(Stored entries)
=== Section Start ===
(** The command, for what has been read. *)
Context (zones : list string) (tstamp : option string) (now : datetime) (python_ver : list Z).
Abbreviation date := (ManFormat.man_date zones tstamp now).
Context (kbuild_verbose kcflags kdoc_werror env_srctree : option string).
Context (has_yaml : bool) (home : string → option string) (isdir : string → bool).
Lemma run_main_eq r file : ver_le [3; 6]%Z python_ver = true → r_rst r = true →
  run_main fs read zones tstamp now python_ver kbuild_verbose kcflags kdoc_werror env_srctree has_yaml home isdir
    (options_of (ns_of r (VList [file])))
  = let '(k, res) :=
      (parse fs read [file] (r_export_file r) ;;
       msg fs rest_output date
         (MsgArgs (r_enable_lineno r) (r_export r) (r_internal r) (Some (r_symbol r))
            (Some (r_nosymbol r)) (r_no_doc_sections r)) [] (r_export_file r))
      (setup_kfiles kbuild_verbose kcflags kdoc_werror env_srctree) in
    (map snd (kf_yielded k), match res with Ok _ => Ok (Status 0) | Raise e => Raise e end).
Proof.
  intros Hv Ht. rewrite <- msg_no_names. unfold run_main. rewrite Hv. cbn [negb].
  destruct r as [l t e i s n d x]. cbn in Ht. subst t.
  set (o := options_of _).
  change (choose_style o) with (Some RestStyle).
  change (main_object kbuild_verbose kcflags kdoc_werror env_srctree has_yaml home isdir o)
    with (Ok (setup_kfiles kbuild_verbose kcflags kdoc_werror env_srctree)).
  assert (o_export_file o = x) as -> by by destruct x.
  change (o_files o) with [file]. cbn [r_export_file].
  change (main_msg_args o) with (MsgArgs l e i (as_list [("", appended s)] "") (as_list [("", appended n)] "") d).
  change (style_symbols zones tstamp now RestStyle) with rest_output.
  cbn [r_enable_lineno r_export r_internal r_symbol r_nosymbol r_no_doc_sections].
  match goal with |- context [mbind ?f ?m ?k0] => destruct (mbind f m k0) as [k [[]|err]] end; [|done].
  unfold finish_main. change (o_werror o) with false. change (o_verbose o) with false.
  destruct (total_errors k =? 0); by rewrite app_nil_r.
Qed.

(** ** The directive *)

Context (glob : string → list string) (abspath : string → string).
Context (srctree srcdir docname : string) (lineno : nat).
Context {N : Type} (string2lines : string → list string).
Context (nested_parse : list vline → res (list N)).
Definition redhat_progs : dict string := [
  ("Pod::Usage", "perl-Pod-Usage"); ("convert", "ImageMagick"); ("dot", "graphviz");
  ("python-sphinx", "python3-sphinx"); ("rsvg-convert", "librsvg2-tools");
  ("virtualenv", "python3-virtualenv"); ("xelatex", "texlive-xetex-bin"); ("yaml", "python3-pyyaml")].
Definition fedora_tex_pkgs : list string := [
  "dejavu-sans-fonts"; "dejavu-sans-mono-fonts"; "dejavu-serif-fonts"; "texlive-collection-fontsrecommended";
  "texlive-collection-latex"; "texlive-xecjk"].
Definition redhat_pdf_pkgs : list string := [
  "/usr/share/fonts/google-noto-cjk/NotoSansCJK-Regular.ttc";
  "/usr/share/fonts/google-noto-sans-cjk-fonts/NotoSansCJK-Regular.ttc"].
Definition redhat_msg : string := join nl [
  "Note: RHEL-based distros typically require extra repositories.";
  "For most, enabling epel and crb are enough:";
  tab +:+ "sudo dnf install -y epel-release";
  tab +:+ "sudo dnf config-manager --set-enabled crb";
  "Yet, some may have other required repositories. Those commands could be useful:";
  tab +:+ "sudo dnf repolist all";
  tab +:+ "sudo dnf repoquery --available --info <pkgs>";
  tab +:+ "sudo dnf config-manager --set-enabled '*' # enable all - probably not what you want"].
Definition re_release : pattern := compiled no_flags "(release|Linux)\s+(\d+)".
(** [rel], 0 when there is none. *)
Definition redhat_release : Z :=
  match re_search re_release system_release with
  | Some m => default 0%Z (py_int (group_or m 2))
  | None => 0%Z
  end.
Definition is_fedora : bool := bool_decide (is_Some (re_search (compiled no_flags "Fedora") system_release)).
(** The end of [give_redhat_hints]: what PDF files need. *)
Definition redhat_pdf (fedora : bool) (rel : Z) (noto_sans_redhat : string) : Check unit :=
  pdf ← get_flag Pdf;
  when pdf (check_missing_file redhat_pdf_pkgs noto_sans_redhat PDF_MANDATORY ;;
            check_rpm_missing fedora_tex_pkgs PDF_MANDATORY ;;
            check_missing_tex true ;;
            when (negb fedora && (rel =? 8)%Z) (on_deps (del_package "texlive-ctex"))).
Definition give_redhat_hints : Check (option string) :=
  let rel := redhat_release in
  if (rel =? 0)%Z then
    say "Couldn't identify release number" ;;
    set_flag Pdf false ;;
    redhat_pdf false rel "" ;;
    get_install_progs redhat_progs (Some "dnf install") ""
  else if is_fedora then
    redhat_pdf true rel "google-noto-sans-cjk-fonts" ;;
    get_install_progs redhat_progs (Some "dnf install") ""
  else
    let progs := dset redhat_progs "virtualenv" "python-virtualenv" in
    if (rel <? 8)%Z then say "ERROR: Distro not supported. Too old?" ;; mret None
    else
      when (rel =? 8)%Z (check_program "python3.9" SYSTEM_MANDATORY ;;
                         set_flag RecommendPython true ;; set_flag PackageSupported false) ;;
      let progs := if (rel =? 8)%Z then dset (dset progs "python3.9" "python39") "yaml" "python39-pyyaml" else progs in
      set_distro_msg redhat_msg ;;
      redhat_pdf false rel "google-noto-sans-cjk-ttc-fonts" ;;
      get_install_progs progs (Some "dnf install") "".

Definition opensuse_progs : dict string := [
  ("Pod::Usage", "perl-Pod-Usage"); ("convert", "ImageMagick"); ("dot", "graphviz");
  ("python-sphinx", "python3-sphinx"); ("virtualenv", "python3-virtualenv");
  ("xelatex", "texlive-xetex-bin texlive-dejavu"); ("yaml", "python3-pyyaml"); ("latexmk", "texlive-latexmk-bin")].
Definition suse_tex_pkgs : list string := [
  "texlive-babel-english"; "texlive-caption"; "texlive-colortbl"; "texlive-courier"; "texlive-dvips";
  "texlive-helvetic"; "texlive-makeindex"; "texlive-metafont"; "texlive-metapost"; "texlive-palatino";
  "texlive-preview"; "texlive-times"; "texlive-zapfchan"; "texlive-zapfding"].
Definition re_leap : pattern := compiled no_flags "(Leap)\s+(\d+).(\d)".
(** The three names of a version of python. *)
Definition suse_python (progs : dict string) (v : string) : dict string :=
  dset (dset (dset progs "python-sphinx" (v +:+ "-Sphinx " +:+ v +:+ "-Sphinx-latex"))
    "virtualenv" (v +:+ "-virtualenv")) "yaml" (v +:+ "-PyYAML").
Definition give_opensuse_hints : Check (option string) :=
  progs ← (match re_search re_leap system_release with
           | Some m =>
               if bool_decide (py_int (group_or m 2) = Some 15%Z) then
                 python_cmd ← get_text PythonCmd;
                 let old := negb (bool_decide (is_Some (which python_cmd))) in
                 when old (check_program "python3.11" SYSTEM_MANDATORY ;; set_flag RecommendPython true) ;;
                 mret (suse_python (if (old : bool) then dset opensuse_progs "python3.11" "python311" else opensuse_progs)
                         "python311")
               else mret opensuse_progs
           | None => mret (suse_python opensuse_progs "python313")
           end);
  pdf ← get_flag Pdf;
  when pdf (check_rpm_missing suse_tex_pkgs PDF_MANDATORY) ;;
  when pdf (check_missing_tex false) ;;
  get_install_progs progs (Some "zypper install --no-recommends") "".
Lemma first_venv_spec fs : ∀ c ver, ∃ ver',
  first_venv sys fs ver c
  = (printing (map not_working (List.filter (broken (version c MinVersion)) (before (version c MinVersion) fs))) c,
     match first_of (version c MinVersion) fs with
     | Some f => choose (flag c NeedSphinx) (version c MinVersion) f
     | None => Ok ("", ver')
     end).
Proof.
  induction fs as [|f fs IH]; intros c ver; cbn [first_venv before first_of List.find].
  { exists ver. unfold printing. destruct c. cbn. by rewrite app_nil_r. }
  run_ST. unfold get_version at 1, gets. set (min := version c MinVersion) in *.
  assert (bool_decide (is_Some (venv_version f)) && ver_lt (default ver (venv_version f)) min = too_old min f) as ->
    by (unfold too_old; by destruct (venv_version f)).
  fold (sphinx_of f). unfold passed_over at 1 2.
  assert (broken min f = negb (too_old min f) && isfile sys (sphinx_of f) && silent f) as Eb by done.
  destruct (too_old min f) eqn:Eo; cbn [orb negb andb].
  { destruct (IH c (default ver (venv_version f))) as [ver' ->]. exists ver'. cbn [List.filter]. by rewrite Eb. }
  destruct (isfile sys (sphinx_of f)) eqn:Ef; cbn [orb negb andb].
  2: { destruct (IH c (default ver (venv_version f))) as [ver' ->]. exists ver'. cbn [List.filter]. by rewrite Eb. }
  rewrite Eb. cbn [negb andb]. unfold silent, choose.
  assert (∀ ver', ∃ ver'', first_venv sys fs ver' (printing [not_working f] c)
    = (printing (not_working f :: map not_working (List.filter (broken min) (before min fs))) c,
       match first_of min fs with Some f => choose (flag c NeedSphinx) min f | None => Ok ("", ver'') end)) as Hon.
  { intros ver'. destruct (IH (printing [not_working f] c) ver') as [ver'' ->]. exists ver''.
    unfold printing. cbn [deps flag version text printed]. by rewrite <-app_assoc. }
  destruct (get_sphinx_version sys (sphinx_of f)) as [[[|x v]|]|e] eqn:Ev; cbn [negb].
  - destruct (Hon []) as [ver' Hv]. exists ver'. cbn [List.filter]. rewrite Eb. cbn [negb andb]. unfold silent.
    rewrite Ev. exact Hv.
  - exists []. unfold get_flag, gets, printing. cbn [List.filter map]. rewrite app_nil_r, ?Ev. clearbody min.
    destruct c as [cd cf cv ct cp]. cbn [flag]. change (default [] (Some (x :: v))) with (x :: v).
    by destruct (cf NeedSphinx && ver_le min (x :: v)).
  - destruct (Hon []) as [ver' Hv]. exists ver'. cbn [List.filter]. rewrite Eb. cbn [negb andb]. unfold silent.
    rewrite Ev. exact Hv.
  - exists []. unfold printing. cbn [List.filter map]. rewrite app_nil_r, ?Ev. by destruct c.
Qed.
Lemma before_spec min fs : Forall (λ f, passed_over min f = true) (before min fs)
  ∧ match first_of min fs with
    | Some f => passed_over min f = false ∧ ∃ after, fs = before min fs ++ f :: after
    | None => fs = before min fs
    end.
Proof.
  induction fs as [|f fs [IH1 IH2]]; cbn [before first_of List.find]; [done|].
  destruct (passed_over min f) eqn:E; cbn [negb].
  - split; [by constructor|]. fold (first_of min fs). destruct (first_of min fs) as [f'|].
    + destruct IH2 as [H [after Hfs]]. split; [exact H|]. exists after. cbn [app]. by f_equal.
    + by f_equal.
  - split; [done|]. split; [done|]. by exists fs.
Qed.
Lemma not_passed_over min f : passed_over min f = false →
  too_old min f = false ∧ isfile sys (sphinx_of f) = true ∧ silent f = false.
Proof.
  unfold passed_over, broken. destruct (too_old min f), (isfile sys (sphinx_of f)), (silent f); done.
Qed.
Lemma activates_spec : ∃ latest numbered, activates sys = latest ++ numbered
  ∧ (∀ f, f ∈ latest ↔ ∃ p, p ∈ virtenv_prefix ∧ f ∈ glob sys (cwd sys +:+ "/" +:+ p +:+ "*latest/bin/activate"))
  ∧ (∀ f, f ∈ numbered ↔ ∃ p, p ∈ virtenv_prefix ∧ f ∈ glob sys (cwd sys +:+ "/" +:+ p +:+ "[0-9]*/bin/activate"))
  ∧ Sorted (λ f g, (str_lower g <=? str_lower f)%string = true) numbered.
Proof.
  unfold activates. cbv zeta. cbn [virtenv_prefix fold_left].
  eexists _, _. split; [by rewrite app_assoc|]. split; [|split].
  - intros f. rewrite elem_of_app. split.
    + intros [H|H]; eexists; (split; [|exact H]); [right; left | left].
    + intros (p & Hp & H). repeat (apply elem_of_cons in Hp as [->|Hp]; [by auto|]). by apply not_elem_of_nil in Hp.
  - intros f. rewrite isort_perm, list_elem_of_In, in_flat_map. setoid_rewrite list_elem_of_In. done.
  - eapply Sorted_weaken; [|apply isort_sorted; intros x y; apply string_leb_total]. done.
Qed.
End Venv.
=== Section End ===
Within the data above, the lines from the one with "(setup_kfiles kbuild_verbose kcflags kdoc_werror env_srctree) in" to the one with "Definition redhat_msg : string" must be repeated exactly; no other line belongs in the answer.

      (setup_kfiles kbuild_verbose kcflags kdoc_werror env_srctree) in
    (map snd (kf_yielded k), match res with Ok _ => Ok (Status 0) | Raise e => Raise e end).
Proof.
  intros Hv Ht. rewrite <- msg_no_names. unfold run_main. rewrite Hv. cbn [negb].
  destruct r as [l t e i s n d x]. cbn in Ht. subst t.
  set (o := options_of _).
  change (choose_style o) with (Some RestStyle).
  change (main_object kbuild_verbose kcflags kdoc_werror env_srctree has_yaml home isdir o)
    with (Ok (setup_kfiles kbuild_verbose kcflags kdoc_werror env_srctree)).
  assert (o_export_file o = x) as -> by by destruct x.
  change (o_files o) with [file]. cbn [r_export_file].
  change (main_msg_args o) with (MsgArgs l e i (as_list [("", appended s)] "") (as_list [("", appended n)] "") d).
  change (style_symbols zones tstamp now RestStyle) with rest_output.
  cbn [r_enable_lineno r_export r_internal r_symbol r_nosymbol r_no_doc_sections].
  match goal with |- context [mbind ?f ?m ?k0] => destruct (mbind f m k0) as [k [[]|err]] end; [|done].
  unfold finish_main. change (o_werror o) with false. change (o_verbose o) with false.
  destruct (total_errors k =? 0); by rewrite app_nil_r.
Qed.

(** ** The directive *)

Context (glob : string → list string) (abspath : string → string).
Context (srctree srcdir docname : string) (lineno : nat).
Context {N : Type} (string2lines : string → list string).
Context (nested_parse : list vline → res (list N)).
Definition redhat_progs : dict string := [
  ("Pod::Usage", "perl-Pod-Usage"); ("convert", "ImageMagick"); ("dot", "graphviz");
  ("python-sphinx", "python3-sphinx"); ("rsvg-convert", "librsvg2-tools");
  ("virtualenv", "python3-virtualenv"); ("xelatex", "texlive-xetex-bin"); ("yaml", "python3-pyyaml")].
Definition fedora_tex_pkgs : list string := [
  "dejavu-sans-fonts"; "dejavu-sans-mono-fonts"; "dejavu-serif-fonts"; "texlive-collection-fontsrecommended";
  "texlive-collection-latex"; "texlive-xecjk"].
Definition redhat_pdf_pkgs : list string := [
  "/usr/share/fonts/google-noto-cjk/NotoSansCJK-Regular.ttc";
  "/usr/share/fonts/google-noto-sans-cjk-fonts/NotoSansCJK-Regular.ttc"].
Definition redhat_msg : string := join nl [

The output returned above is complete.